What this task involves :: This exercise asks for every line of the material that includes the word "eexists".

Entries supplied ::

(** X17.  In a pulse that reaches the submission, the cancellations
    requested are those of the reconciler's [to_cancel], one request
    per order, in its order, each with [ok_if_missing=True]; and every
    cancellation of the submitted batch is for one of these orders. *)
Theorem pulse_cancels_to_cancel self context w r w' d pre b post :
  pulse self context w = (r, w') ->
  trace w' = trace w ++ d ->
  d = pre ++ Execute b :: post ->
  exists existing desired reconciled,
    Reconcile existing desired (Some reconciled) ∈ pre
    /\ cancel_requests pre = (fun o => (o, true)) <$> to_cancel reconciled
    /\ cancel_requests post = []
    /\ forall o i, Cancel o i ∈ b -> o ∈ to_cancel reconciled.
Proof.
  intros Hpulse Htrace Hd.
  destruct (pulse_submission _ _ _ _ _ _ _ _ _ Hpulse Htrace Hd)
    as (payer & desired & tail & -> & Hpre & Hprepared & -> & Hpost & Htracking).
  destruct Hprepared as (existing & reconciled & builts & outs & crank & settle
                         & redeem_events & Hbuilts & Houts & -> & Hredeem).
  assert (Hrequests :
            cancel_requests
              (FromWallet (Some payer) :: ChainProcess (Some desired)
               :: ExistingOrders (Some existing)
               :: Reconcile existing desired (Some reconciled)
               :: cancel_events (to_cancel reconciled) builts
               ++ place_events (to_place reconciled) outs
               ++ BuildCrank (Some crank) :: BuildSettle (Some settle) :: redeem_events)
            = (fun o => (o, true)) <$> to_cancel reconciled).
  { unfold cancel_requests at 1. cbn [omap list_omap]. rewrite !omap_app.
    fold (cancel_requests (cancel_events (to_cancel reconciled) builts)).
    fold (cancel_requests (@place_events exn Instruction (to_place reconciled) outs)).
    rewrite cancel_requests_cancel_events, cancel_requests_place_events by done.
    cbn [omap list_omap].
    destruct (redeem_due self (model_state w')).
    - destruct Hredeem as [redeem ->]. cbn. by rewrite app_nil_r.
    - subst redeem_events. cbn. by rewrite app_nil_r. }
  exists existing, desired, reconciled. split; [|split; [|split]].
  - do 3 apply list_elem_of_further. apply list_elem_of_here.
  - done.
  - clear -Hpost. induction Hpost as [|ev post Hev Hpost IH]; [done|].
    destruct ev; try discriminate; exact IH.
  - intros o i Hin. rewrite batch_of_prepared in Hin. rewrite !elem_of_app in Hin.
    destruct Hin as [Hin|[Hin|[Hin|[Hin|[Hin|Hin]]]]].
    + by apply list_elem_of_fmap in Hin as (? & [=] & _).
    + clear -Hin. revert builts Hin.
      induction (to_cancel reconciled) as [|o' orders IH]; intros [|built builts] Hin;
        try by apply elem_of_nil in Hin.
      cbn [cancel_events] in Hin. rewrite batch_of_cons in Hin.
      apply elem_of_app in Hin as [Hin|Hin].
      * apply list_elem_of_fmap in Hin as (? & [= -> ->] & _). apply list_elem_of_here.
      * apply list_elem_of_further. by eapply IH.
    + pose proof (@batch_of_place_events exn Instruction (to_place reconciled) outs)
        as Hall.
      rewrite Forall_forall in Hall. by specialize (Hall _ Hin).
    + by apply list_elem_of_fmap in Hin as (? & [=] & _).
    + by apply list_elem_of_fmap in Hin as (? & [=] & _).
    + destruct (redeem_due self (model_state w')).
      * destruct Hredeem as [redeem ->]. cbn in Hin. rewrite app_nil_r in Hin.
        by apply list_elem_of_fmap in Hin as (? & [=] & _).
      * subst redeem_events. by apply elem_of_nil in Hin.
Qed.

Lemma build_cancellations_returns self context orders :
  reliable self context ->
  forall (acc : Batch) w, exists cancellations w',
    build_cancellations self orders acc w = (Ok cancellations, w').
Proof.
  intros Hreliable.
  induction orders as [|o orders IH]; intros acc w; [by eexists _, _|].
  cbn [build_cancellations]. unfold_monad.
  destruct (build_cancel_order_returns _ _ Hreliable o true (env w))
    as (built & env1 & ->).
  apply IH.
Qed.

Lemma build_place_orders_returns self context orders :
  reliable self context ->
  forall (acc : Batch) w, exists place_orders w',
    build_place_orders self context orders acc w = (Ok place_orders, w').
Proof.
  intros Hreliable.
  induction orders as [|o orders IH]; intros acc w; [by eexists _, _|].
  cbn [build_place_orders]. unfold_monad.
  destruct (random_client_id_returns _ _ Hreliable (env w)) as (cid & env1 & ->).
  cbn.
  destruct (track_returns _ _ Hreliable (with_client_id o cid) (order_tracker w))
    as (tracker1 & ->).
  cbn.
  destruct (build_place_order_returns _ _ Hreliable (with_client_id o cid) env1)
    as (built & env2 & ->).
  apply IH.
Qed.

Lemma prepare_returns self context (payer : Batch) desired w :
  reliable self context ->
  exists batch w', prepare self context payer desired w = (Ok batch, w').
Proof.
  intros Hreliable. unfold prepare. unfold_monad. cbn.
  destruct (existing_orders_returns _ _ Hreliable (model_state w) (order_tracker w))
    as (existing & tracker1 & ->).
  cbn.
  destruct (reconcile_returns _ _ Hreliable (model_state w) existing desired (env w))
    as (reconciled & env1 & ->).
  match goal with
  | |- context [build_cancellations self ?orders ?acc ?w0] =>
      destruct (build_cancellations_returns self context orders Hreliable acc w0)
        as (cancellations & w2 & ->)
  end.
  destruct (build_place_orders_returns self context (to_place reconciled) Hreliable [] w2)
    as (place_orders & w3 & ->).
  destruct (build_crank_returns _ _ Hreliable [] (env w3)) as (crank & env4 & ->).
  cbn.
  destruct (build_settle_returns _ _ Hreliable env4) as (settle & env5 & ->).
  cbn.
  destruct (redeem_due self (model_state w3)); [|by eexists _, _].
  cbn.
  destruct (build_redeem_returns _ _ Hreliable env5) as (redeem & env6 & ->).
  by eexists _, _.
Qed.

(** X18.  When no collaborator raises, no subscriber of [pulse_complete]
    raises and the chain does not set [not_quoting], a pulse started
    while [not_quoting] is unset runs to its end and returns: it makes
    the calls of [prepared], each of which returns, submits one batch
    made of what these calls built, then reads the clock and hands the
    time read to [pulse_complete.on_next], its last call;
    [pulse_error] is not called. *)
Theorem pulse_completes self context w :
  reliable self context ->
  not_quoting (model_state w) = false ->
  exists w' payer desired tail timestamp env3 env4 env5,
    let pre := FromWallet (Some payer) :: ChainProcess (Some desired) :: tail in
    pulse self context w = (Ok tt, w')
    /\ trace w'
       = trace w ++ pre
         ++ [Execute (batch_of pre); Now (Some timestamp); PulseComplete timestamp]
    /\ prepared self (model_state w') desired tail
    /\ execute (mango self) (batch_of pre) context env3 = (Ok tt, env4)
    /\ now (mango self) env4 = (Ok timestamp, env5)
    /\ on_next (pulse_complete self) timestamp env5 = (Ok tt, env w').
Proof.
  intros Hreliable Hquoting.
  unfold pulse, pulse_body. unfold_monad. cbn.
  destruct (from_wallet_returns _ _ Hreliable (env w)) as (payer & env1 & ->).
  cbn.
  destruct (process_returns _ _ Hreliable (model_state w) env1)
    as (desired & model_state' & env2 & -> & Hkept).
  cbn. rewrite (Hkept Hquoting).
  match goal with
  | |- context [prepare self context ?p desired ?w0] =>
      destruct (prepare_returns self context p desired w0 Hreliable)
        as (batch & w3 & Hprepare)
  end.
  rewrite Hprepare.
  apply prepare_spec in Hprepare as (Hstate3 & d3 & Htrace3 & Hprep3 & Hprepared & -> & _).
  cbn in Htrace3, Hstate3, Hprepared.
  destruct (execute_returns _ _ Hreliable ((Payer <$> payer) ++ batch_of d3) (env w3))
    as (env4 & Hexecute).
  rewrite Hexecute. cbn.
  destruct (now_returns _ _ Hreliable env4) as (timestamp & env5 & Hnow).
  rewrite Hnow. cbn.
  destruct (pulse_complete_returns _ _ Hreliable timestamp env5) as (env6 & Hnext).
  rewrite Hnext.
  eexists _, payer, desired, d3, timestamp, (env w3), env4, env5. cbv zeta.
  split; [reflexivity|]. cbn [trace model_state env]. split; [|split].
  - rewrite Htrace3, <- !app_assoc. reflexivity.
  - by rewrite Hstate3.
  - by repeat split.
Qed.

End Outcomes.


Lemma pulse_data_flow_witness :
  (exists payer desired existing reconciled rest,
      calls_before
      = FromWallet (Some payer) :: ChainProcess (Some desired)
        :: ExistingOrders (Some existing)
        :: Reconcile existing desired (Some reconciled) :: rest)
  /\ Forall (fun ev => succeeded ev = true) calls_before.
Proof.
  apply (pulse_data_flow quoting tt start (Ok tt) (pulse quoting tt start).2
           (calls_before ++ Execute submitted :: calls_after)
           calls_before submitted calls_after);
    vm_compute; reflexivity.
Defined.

Result of this exercise ::
  induction orders as [|o orders IH]; intros acc w; [by eexists _, _|].
  induction orders as [|o orders IH]; intros acc w; [by eexists _, _|].
  destruct (redeem_due self (model_state w3)); [|by eexists _, _].
  by eexists _, _.
  eexists _, payer, desired, d3, timestamp, (env w3), env4, env5. cbv zeta.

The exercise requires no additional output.